Students react to post office changes
Grace Bieber / Sun Star
This semester the UAF post office underwent changes, including closing the main post office window after Oct. 1 and installing a “Mail & Go” kiosk, which offers basic mailing services and can be used any time that the post office is open. A side window for package pickup was opened with operating hours from noon to 3 p.m. These changes are expected to save $25,000 the first year of the change and $42,000 in subsequent years, according to the UAF post office website.
This type of kiosk has been installed at more than 100 locations in the United States, including many campuses and states and has been well received, according to the UAF Post Office website.
“We may add additional kiosks on campus depending on demand and acceptance,” the website said. “Wood Center has already expressed interest in adding one there.”
Some students do not agree with the changes.
“I don’t like it. I’d rather work with people than machines,” Chris Kasanke, a wildlife biology graduate student, said. Kasanke added that he has been avoiding using the new kiosk and that he thinks the new pick-up window is a hassle.
“I like that it accepts credit cards, but I don’t like the fact that it takes a while. The touchscreen is slow,” Beeradine Keyes, UAF psychology program graduate and full-time Center for Alaska Native Health Research employee, said.

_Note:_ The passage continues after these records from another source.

(** C3. Every operation of the object-storage backend called with a missing
    identifier or file name, and [save_file] also with missing or non-byte
    data, fails with InvalidInput, and the provider has not been called. *)
Theorem s3_rejects_missing_arguments
    (svc : S3StorageService.t) (identifier file_name : option string) (data : pyval)
    (w : world) :
  (falsy identifier = true ∨ falsy file_name = true ∨ is_bytes data = false →
     rejected (S3StorageService.save_file svc identifier file_name data) w)
  ∧ (falsy identifier = true ∨ falsy file_name = true →
       rejected (S3StorageService.get_file svc identifier file_name) w
       ∧ rejected (S3StorageService.get_file_size svc identifier file_name) w
       ∧ rejected (S3StorageService.delete_file svc identifier file_name) w)
  ∧ (falsy identifier = true →
       rejected (S3StorageService.list_files svc identifier) w).
Proof.
  split_and!.
  - apply s3_save_file_rejected.
  - intros Hmissing.
    assert (Hor : falsy identifier || falsy file_name = true).
    { apply orb_true_iff. done. }
    unfold S3StorageService.get_file, S3StorageService.get_file_size,
      S3StorageService.delete_file. rewrite Hor.
    split_and!; by apply rejected_raise.
  - intros Hi. unfold S3StorageService.list_files. rewrite Hi.
    by apply rejected_raise.
Qed.

Lemma s3_rejects_missing_arguments_witness :
  rejected (S3StorageService.save_file sample_s3 (Some "flow-1") (Some "a.txt") (PyStr "text"))
    sample_world
  ∧ rejected (S3StorageService.get_file sample_s3 None (Some "a.txt")) sample_world
  ∧ rejected (S3StorageService.list_files sample_s3 (Some "")) sample_world.
Proof.
  pose proof (s3_rejects_missing_arguments sample_s3 (Some "flow-1") (Some "a.txt")
                (PyStr "text") sample_world) as (Hsave & _ & _).
  pose proof (s3_rejects_missing_arguments sample_s3 None (Some "a.txt")
                PyNone sample_world) as (_ & Hget & _).
  pose proof (s3_rejects_missing_arguments sample_s3 (Some "") None
                PyNone sample_world) as (_ & _ & Hlist).
  split_and!.
  - apply Hsave. right. right. reflexivity.
  - apply Hget. left. reflexivity.
  - apply Hlist. reflexivity.
Defined.
(** * Stk Barbershop backend: rate limiter and appointment validation

    A shallow embedding of [main.py]: the in-memory sliding-window limiter
    ([check_rate_limit]) and the validation of an appointment request
    ([AppointmentRequest], [create_appointment]), with the properties the
    specification states about them. *)

From Stdlib Require Import ZArith Lia Ascii String.
From stdpp Require Import gmap strings list.

Local Open Scope Z_scope.

(** ** Time

    [datetime.utcnow()] yields a naive instant with microsecond resolution;
    instants are integers counting microseconds, a [timedelta] is a signed
    number of microseconds, and subtraction and comparison are exact. *)

Definition datetime := Z.
Definition timedelta := Z.

Definition seconds (n : Z) : timedelta := n * 1000000.
Definition minutes (n : Z) : timedelta := seconds (n * 60).

(** ** Outcomes

    A Python function that returns [None] or raises is a function into
    [result]: [Ok] carries the returned value, [Raise] the exception. *)

Inductive result (E A : Type) : Type :=
| Ok (a : A)
| Raise (e : E).
Arguments Ok {E A} a.
Arguments Raise {E A} e.

Definition is_ok {E A} (r : result E A) : bool :=
  match r with Ok _ => true | Raise _ => false end.

(** The [ValueError]s raised by the validators, named by the reason codes
    of the specification; the Romanian message of the source is given with
    each. *)
Inductive reason : Type :=
| MissingField    (* pydantic: "Field required" *)
| InvalidName     (* pydantic: "String should have at least 2 characters" *)
| InvalidPhone    (* "Număr de telefon invalid" *)
| InvalidEmail    (* pydantic EmailStr: "value is not a valid email address" *)
| InvalidService  (* "Serviciu invalid" *)
| InvalidDate     (* "Format dată invalid (YYYY-MM-DD)" *)
| InvalidTime     (* "Format oră invalid (HH:MM)" *)
| UnparsedInstant (* the ValueError of strptime inside combined_datetime *)
| PastDateTime    (* "Data și ora nu pot fi în trecut" *)
| CaptchaFailed.  (* "Captcha invalid" *)

(** The responses of the service: [HTTPException(status_code=...)] and the
    422 that the framework answers to a request body the model rejects. *)
Inductive HTTPException : Type :=
| TooManyRequests                                  (* 429 *)
| BadRequest (detail : reason)                     (* 400, detail=str(e) *)
| Unprocessable (errors : list (string * reason))  (* 422 *)
| BadGateway.                                      (* 502 *)

Definition status_code (e : HTTPException) : Z :=
  match e with
  | TooManyRequests => 429
  | BadRequest _ => 400
  | Unprocessable _ => 422
  | BadGateway => 502
  end.

(** ** Rate limiting (in-memory) *)

Definition RATE_LIMIT_WINDOW_SHORT : timedelta := seconds 15.
Definition RATE_LIMIT_MAX_SHORT : nat := 1.
Definition RATE_LIMIT_WINDOW_LONG : timedelta := minutes 5.
Definition RATE_LIMIT_MAX_LONG : nat := 5.
(** C6. A StoreSnapshot call that returns [True]: the payload is a dict, it
    has been given the field [timestamp]; the one call made is a [put_object]
    whose body is the serialization of the stamped payload and whose key is
    [weather-data/{city}-{timestamp}.json], with the same timestamp as the
    field; the write asks for [aws:kms] encryption with the held key. *)
Theorem store_success_stamps (weather_data : nat) (city : string)
        (st st' : state) :
  save_to_s3 w weather_data city st = (Normal true, st') →
  let timestamp := strftime (datetime_now w (calls st)) in
  ∃ d,
    deref st weather_data = PDict d ∧
    deref st' weather_data = PDict (dict_set d "timestamp" (PStr timestamp)) ∧
    getitem (deref st' weather_data) "timestamp" = Normal (PStr timestamp) ∧
    calls st' =
      calls st ++
      [EvPutObject
         (PutObjectArgs (bucket_name st)
            ("weather-data/" +:+ city +:+ "-" +:+ timestamp +:+ ".json")
            (JsonDumps (deref st' weather_data))
            "application/json" "aws:kms" (kms_key_id st))
         (Returned tt)] ∧
    truthy (kms_key_id st) = true.
Proof.
  intros Hrun timestamp. subst timestamp.
  unfold save_to_s3, file_name_of in Hrun. unfold_M in Hrun.
  cbn -[String.append truthy] in Hrun.
  destruct (truthy (deref st weather_data)) eqn:Ht;
    cbn -[String.append truthy] in Hrun; [|discriminate].
  pose proof (deref_truthy _ _ Ht) as Hl.
  assert (Hst : ∀ v,
             default PNone (<[weather_data := v]> (heap st) !! weather_data) = v).
  { intros v. rewrite list_lookup_insert_eq; [reflexivity|].
    eapply lookup_lt_Some, Hl. }
  destruct (deref st weather_data) as [|b|z|f|s|l|d] eqn:Hd;
    cbn -[String.append truthy] in Hrun; try discriminate.
  destruct (truthy (kms_key_id st)) eqn:Hkey;
    cbn -[String.append truthy] in Hrun; [|discriminate].
  unfold deref in Hrun; cbn -[String.append truthy] in Hrun.
  rewrite Hst in Hrun.
  destruct (s3_put_object w _ _) as [[]|e] eqn:Hput;
    cbn -[String.append] in Hrun;
    try destruct (is_Exception e); try discriminate.
  injection Hrun as <-. exists d.
  unfold deref; cbn -[String.append dict_set]. rewrite Hst.
  cbn -[String.append dict_set]. rewrite dict_get_set.
  repeat split.
Qed.
Lemma OpenTemporaryFile_spec (name : string) (extentseqnum : Z)
    (makenameunique create delOnClose closeAtEOXact : bool) (MyProcPid : Z)
    (s : State) :
  ring_ok (VfdCache s) -> free_head_ok (VfdCache s) ->
  wp (OpenTemporaryFile name extentseqnum makenameunique create
        delOnClose closeAtEOXact MyProcPid)
    (fun r s' =>
       tempFileCounter s'
       = (if makenameunique then tempFileCounter s + 1 else tempFileCounter s) /\
       (r = -1 /\ create = false
        \/
        0 < r < Z.of_nat (length (VfdCache s')) /\
        ring_ok (VfdCache s') /\
        has_flag (fdstate (slot (VfdCache s') r)) FD_TEMPORARY = delOnClose /\
        has_flag (fdstate (slot (VfdCache s') r)) FD_CLOSE_AT_EOXACT
        = closeAtEOXact /\
        exists tmp path,
          fileName (slot (VfdCache s') r)
          = Some (snprintf 4096 (path_join tmp path)) /\
          String.prefix
            (PG_TEMP_FILES_DIR +:+ "/" +:+ PG_TEMP_FILE_PREFIX +:+ "_"
             +:+ name) path = true))
    (fun _ _ => True) s.
Proof.
  intros Hok Hfree. unfold OpenTemporaryFile.
  destruct (GetTempFilePrefix MAXPGPATH name) as [len prefix] eqn:Epre.
  wp_step. unfold insist_log.
  destruct (len <=? MAXPGPATH - 1) eqn:Hlen; [|wp_step; wp_step; wp_step; exact I].
  destruct (GetTempFilePrefix_fits _ _ _ Epre Hlen) as [Hprefix Hfits].
  set (P := (PG_TEMP_FILES_DIR +:+ "/" +:+ PG_TEMP_FILE_PREFIX +:+ "_"
             +:+ name)%string) in *.
  wp_step.
  set (Q := fun (r : File) (s' : State) =>
       tempFileCounter s'
       = (if makenameunique then tempFileCounter s + 1 else tempFileCounter s) /\
       (r = -1 /\ create = false
        \/
        0 < r < Z.of_nat (length (VfdCache s')) /\
        ring_ok (VfdCache s') /\
        has_flag (fdstate (slot (VfdCache s') r)) FD_TEMPORARY = delOnClose /\
        has_flag (fdstate (slot (VfdCache s') r)) FD_CLOSE_AT_EOXACT
        = closeAtEOXact /\
        exists tmp path,
          fileName (slot (VfdCache s') r)
          = Some (snprintf 4096 (path_join tmp path)) /\
          String.prefix P path = true)).
  assert (Hmarks : forall (b : string) (file : File) (s3 : State),
            String.prefix P b = true -> ring_ok (VfdCache s3) ->
            tempFileCounter s3
            = (if makenameunique then tempFileCounter s + 1
               else tempFileCounter s) ->
            0 < file < Z.of_nat (length (VfdCache s3)) ->
            fdstate (slot (VfdCache s3) file) = 0 ->
            (exists tmp, fileName (slot (VfdCache s3) file)
                         = Some (snprintf 4096 (path_join tmp b))) ->
            wp ((if delOnClose
                 then set_vfd file
                        (fun v => set_fdstate
                                    (uint16 (Z.lor (fdstate v) FD_TEMPORARY)) v)
                 else ret tt) ;;;
                (if closeAtEOXact
                 then
                   set_vfd file
                     (fun v => set_fdstate
                                 (uint16 (Z.lor (fdstate v) FD_CLOSE_AT_EOXACT)) v) ;;;
                   subid <- sys c_GetCurrentSubTransactionId ;;
                   set_vfd file (set_create_subid subid)
                 else ret tt) ;;;
                ret file) Q (fun _ _ => True) s3).
  { intros b file s3 Hb Hok3 Hc3 Hfile Hst (tmp & Hname).
    assert (Hdone : forall s', ring_ok (VfdCache s') ->
              length (VfdCache s') = length (VfdCache s3) ->
              fdstate (slot (VfdCache s') file)
              = Z.lor (if delOnClose then FD_TEMPORARY else 0)
                      (if closeAtEOXact then FD_CLOSE_AT_EOXACT else 0) ->
              fileName (slot (VfdCache s') file)
              = fileName (slot (VfdCache s3) file) ->
              tempFileCounter s' = tempFileCounter s3 ->
              Q file s').
    { intros s' Hok' Hlen' Hst' Hname' Hcount'. unfold Q.
      rewrite Hcount'. split; [exact Hc3|]. right.
      split; [lia|]. split; [exact Hok'|]. rewrite Hst'.
      split; [now destruct delOnClose, closeAtEOXact|].
      split; [now destruct delOnClose, closeAtEOXact|].
      exists tmp, b. rewrite Hname'. auto. }
    assert (Hmark : forall x v,
              fd (set_fdstate x v) = fd v /\
              lruMoreRecently (set_fdstate x v) = lruMoreRecently v /\
              lruLessRecently (set_fdstate x v) = lruLessRecently v)
      by (intros; repeat split).
    assert (Hsub : forall x v,
              fd (set_create_subid x v) = fd v /\
              lruMoreRecently (set_create_subid x v) = lruMoreRecently v /\
              lruLessRecently (set_create_subid x v) = lruLessRecently v)
      by (intros; repeat split).
    destruct delOnClose, closeAtEOXact; repeat wp_known;
      try (apply wp_sys; [auto|]; intros sub rest Hrep; repeat wp_known);
      (apply Hdone; st_simpl;
       [ repeat apply ring_ok_upd_mark; auto
       | now rewrite ?length_upd
       | slot_simpl; rewrite ?Hst; reflexivity
       | slot_simpl; reflexivity
       | reflexivity ]). }
  assert (Hrest : forall (b : string) (s1 : State),
            String.prefix P b = true -> ring_ok (VfdCache s1) ->
            free_head_ok (VfdCache s1) ->
            tempFileCounter s1
            = (if makenameunique then tempFileCounter s + 1
               else tempFileCounter s) ->
            wp (file <-
                FileNameOpenFile b
                  (if create
                   then Z.lor (Z.lor O_RDWR PG_BINARY) (Z.lor O_TRUNC O_CREAT)
                   else Z.lor O_RDWR PG_BINARY)
                  384;;
                opened <-
                (if file <=? 0
                 then
                  if negb create
                  then ret (inl file)
                  else
                   tmp <- call c_getCurrentTempFilePath;;
                   sys
                     (c_mkdir
                        (snprintf 4096
                           (path_join (default "" (head (r_names tmp)))
                              PG_TEMP_FILES_DIR))
                        S_IRWXU);;;
                   file0 <-
                   FileNameOpenFile b
                     (if create
                      then Z.lor (Z.lor O_RDWR PG_BINARY) (Z.lor O_TRUNC O_CREAT)
                      else Z.lor O_RDWR PG_BINARY)
                     384;;
                   (if file0 <=? 0
                    then
                     ereport ERROR ERRCODE_DEFAULT
                       "could not create temporary file %s: %m" [b]
                    else ret ());;;
                   ret (inr file0)
                 else ret (inr file));;
                match opened with
                | inl failure => ret failure
                | inr file0 =>
                    (if delOnClose
                     then
                      set_vfd file0
                        (fun v : Vfd =>
                           set_fdstate (uint16 (Z.lor (fdstate v) FD_TEMPORARY)) v)
                     else ret ());;;
                    (if closeAtEOXact
                     then
                      set_vfd file0
                        (fun v : Vfd =>
                           set_fdstate
                             (uint16 (Z.lor (fdstate v) FD_CLOSE_AT_EOXACT)) v);;;
                      subid <- sys c_GetCurrentSubTransactionId;;
                      set_vfd file0 (set_create_subid subid)
                     else ret ());;;
                    ret file0
                end) Q (fun _ _ => True) s1).
  { intros b s1 Hb Hok1 Hfree1 Hc1. apply wp_bind.
    eapply wp_mono; [apply FileNameOpenFile_spec; assumption| |auto].
    intros file s2 (Hok2 & Hc2 & [[-> Hfree2]|(Hr & Hst & Hname)]).
    - change (-1 <=? 0) with true. cbv iota. destruct create; cbn [negb].
      + wp_step. wp_step. apply wp_call; [auto|]. intros tmp rest Hrep.
        wp_step. apply wp_sys; [auto|]. intros mk rest' Hrep'.
        apply wp_bind.
        eapply wp_mono; [apply FileNameOpenFile_spec; assumption| |auto].
        intros file s3 (Hok3 & Hc3 & [[-> _]|(Hr & Hst & Hname)]).
        * change (-1 <=? 0) with true. cbv iota. wp_step. wp_step. exact I.
        * assert (Hpos : (file <=? 0) = false) by lia. rewrite Hpos.
          wp_step. wp_step. wp_step.
          apply (Hmarks b); auto. st_simpl_in Hc3. congruence.
      + wp_step. wp_step. wp_step. unfold Q. split; [congruence|]. now left.
    - assert (Hpos : (file <=? 0) = false) by lia. rewrite Hpos.
      wp_step. wp_step. apply (Hmarks b); auto. congruence. }
  destruct makenameunique.
  - wp_step. wp_step. wp_step. wp_step. wp_step. apply Hrest; auto.
    rewrite Hprefix. unfold snprintf. apply prefix_substring_app.
    rewrite <- Hprefix. exact Hfits.
  - wp_step. apply Hrest; auto.
    rewrite Hprefix. unfold snprintf. apply prefix_substring_app.
    rewrite <- Hprefix. exact Hfits.
Qed.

“The hours are less convenient; past that it’s not a huge deal at all,” Braden Kalloway, a freshman fire science student, said. Kalloway used the university post office this summer during his internship before the changes had taken place. “They have the machines in Seattle where I’m from so I’m used to them.”
“We’re getting into the groove now, but the first couple of weeks were tough,” Ryan Rostad, senior geological engineering student and post office student employee, said. The changes initially made more work for the employees and he is concerned about the inconvenience for international students because international packages can no longer be sent from the post office.
Hazuki Fukuda, a junior political science student and exchange student from Waseda University located in Tokyo, Japan had been planning to send a package to Japan next month. “It’s so inconvenient for me. It’s terrible,” Fukuda said.
Josett Ranken, a sophomore international relations student, said that it is an important service for International students who live on campus.
“They should come up with a way to replace it [the international package service],” Ranken said. “It’s not fair to them.”
“It’s sad news for me because I was going to send a package to a friend in the next couple of weeks,” Tegan White-Nesbit, senior Linguists student, said. A friend that she met in Germany during her one-year exchange program sent her a package and she wanted to reciprocate.
“I find that pretty irritating,” White-Nesbit said. She associates the post office changes with other recent changes on campus, including the removal of the Spirit of Alaska bank branch in the Wood Center and the discontinuation of the UAF shuttle service to locations like the West Valley Plaza, which took place Sep. 2, 2014. While it is not as inconvenient for students with vehicles, according to White-Nesbit, pedestrians have to find a way to work a trip to the post office or bank into their schedules.
White-Nesbit said that she has had many good experiences with the post office staff. Visiting the post office had been part of her daily routine and she will miss the social interaction. “It’s a loss, for sure,” White-Nesbit said.